Com esta modificação, os tumores adquirem a capacidade de infiltrar os nervos adjacentes, um fenómeno conhecido como invasão perineural. Os nervos servem então como condutos para uma disseminação para outros órgãos, o que explica em parte a rapidez de propagação deste cancro. Esta aptidão para utilizar as vias nervosas constitui aliás um marcador importante da sua agressividade, frequentemente observado desde o início da sua evolução.

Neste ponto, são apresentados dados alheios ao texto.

(* ===== verification/TimerCells.v ===== *)
(** * httperf/src/timer.c: the linked lists of the wheel

    The heap of timers seen as cells: [getn] is the next pointer of a cell (a head
    of the wheel or a timer) and [fld] the other fields of a timer.  Every write
    of the code is described by its effect on the two, and linking and
    cancelling a timer by their effect on the list they happen in. *)
From S2P Require Import Prelude Doubles TimerWheel.

Module TimerCells.
Import Doubles TimerWheel.

#[export] Instance ptr_eq_dec : EqDecision ptr.
Proof. solve_decision. Defined.

Section Cells.
Context {C : Type}.
Implicit Types (s : st C) (a : nat) (b p q : ptr) (l : list (nat * Z * C)).

Definition getn s p : option (option nat) :=
  match p with Head i => aget (wheel s) i | Node a => next <$> heap s !! a end.
Definition fld s a : option (option ptr * Z * option C) :=
  (fun n => (prev n, delta n, func n)) <$> heap s !! a.

(** Everything but the links, the fields and the free list. *)
Definition same s s' : Prop :=
  curr s' = curr s /\ timer_free_list s' = timer_free_list s /\ t_curr s' = t_curr s /\
  now s' = now s /\ next_tick s' = next_tick s /\ length (wheel s') = length (wheel s) /\
  dom (heap s') = dom (heap s).

Lemma same_refl s : same s s.
Proof. done. Qed.
Lemma same_trans s1 s2 s3 : same s1 s2 -> same s2 s3 -> same s1 s3.
Proof. unfold same. intuition congruence. Qed.

Lemma get_next_ok s p v : getn s p = Some v -> get_next p s = Ret v.
Proof.
  destruct p as [i | a]; cbn [getn get_next]; [by intros -> |].
  intros E. unfold timer_at. destruct (heap s !! a); [| done]. cbn in E. injection E as <-; done.
Qed.

Lemma fld_getn s a y : fld s a = Some y -> exists v, getn s (Node a) = Some v.
Proof. unfold fld. cbn [getn]. destruct (heap s !! a); [by eexists | done]. Qed.

Lemma timer_at_ok s a pr d f v :
  fld s a = Some (pr, d, f) -> getn s (Node a) = Some v -> timer_at a s = Ret (mkTimer v pr d f).
Proof.
  unfold fld, timer_at. cbn [getn]. destruct (heap s !! a) as [n |]; [| done].
  intros [= <- <- <-] [= <-]. by destruct n.
Qed.

(** The effect of a write of a field. *)
Lemma with_timer_ok s a f pr d fn v n' :
  fld s a = Some (pr, d, fn) -> getn s (Node a) = Some v -> f (mkTimer v pr d fn) = n' ->
  exists s', with_timer a f s = Ret s' /\ same s s' /\
    (forall q, getn s' q = if decide (q = Node a) then Some (next n') else getn s q) /\
    (forall e, fld s' e = if decide (e = a) then Some (prev n', delta n', func n') else fld s e).
Proof.
  intros Hf Hv <-. unfold with_timer. rewrite (timer_at_ok s a pr d fn v) by done. rewrite bind_Ret.
  eexists. split; [reflexivity |].
  assert (Ha : is_Some (heap s !! a)) by (unfold fld in Hf; destruct (heap s !! a); done).
  split; [| split].
  - repeat split. cbn [heap set_heap]. by apply dom_insert_lookup_L.
  - intros [i | b]; cbn [getn set_heap wheel heap]; [by rewrite decide_False |].
    destruct (decide (Node b = Node a)) as [[= ->] | Hne]; [by rewrite lookup_insert_eq |].
    rewrite lookup_insert_ne by congruence. done.
  - intros b. unfold fld. cbn [set_heap heap]. destruct (decide (b = a)) as [-> | Hne].
    + by rewrite lookup_insert_eq.
    + by rewrite lookup_insert_ne by congruence.
Qed.

Lemma set_next_ok s p u v :
  getn s p = Some u ->
  exists s', set_next p v s = Ret s' /\ same s s' /\
    (forall q, getn s' q = if decide (q = p) then Some v else getn s q) /\
    (forall a, fld s' a = fld s a).
Proof.
  intros Hp. destruct p as [i | a]; cbn [set_next].
  - cbn [getn] in Hp. pose proof (aget_range _ _ _ Hp) as Hi. rewrite (aset_Some (wheel s) i v Hi).
    cbn [deref]. rewrite bind_Ret. eexists. split; [reflexivity |].
    split; [repeat split; cbn [wheel set_wheel]; apply length_insert |]. split; [| done].
    intros [j | b]; cbn [getn set_wheel wheel heap]; [| by rewrite decide_False].
    destruct (decide (Head j = Head i)) as [[= ->] | Hne].
    + by apply (aget_aset_eq (wheel s)), aset_Some.
    + apply (aget_aset_ne (wheel s) _ i _ v); [by apply aset_Some | congruence].
  - destruct (fld s a) as [[[pr d] fn] |] eqn:Ef.
    2:{ exfalso. unfold fld in Ef. cbn [getn] in Hp. by destruct (heap s !! a). }
    destruct (with_timer_ok s a (put_next v) pr d fn u _ Ef Hp eq_refl) as (s' & E & Hs & Hg & Hf).
    exists s'. split; [done |]. split; [done |]. split; [done |]. intros b. rewrite Hf.
    destruct (decide (b = a)) as [-> |]; done.
Qed.

(** Writes that do not move a link. *)
Lemma put_prev_ok s a w pr d fn :
  fld s a = Some (pr, d, fn) ->
  exists s', with_timer a (put_prev w) s = Ret s' /\ same s s' /\
    (forall q, getn s' q = getn s q) /\
    (forall e, fld s' e = if decide (e = a) then Some (w, d, fn) else fld s e).
Proof.
  intros Hf. destruct (fld_getn s a _ Hf) as [v Hv].
  destruct (with_timer_ok s a (put_prev w) pr d fn v _ Hf Hv eq_refl) as (s' & E & Hs & Hg & Hf').
  exists s'. split; [done |]. split; [done |]. split; [| done]. intros q. rewrite Hg.
  destruct (decide (q = Node a)) as [-> |]; done.
Qed.
(* ===== verification/TimerWheelProofs.v ===== *)
(** * httperf/src/timer.c: the wheel implements the list of pending timers

    The representation relation between the heap of timers and the specification
    of [TimerWheel], its preservation by every operation, and the refinement of
    [timer_tick], callbacks included. *)
From S2P Require Import Prelude Doubles TimerWheel TimerCells.

Module TimerWheelProofs.
Import Doubles TimerWheel TimerCells.

(** ** The conversion of delays *)
Lemma ticks_range now next d k : ticks_of now next d = Ret k -> 1 <= k < 2 ^ 64.
Proof.
  unfold ticks_of. cbn zeta.
  match goal with |- (if ?b then _ else _) = _ -> _ => destruct b end; [intros [= <-]; lia |].
  destruct (to_ulong _) as [v | | |] eqn:E; cbn; try done. apply to_ulong_range in E.
  intros [= <-]. destruct (Z.eqb_spec v 0); lia.
Qed.

(** ** The representation *)
Section Rel.
Context {C : Type} (malloc : gset nat -> option nat).
Implicit Types (s : st C) (x : spec C) (a t : nat) (l : list (nat * Z * C)).
(** [malloc] gives an address that is not in use. *)
Hypothesis Hmalloc : forall u a, malloc u = Some a -> a ∉ u.

(** The tick at which a list of the wheel is visited next. *)
Definition visit s x (i : Z) : Z := tick x + (i - curr s) mod 4096.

Por outro lado, o ambiente alterado gera uma fibrose densa em torno do tumor, formando uma barreira física. Esta barreira limita o acesso dos medicamentos de quimioterapia às células malignas, diminuindo assim a eficácia dos tratamentos clássicos. O tumor beneficia portanto de uma zona protegida que permite tanto o seu crescimento como a sua disseminação.
A inibição da periostina poderá constituir um método para impedir esta invasão nervosa. Ensaios clínicos a explorar esta via já estão em curso para outros cancros, com esperança para o desenvolvimento de terapias mais direcionadas contra o cancro do pâncreas. Bloquear esta proteína poderá restringir o potencial metastático do tumor e potencialmente melhorar o impacto dos tratamentos atuais.
Uma abordagem que dá esperança para reduzir a agressividade do cancro do pâncreas, mas não podemos esquecer que muitos cancros são infelizmente detetados demasiado tarde. A prevenção também faz parte da solução.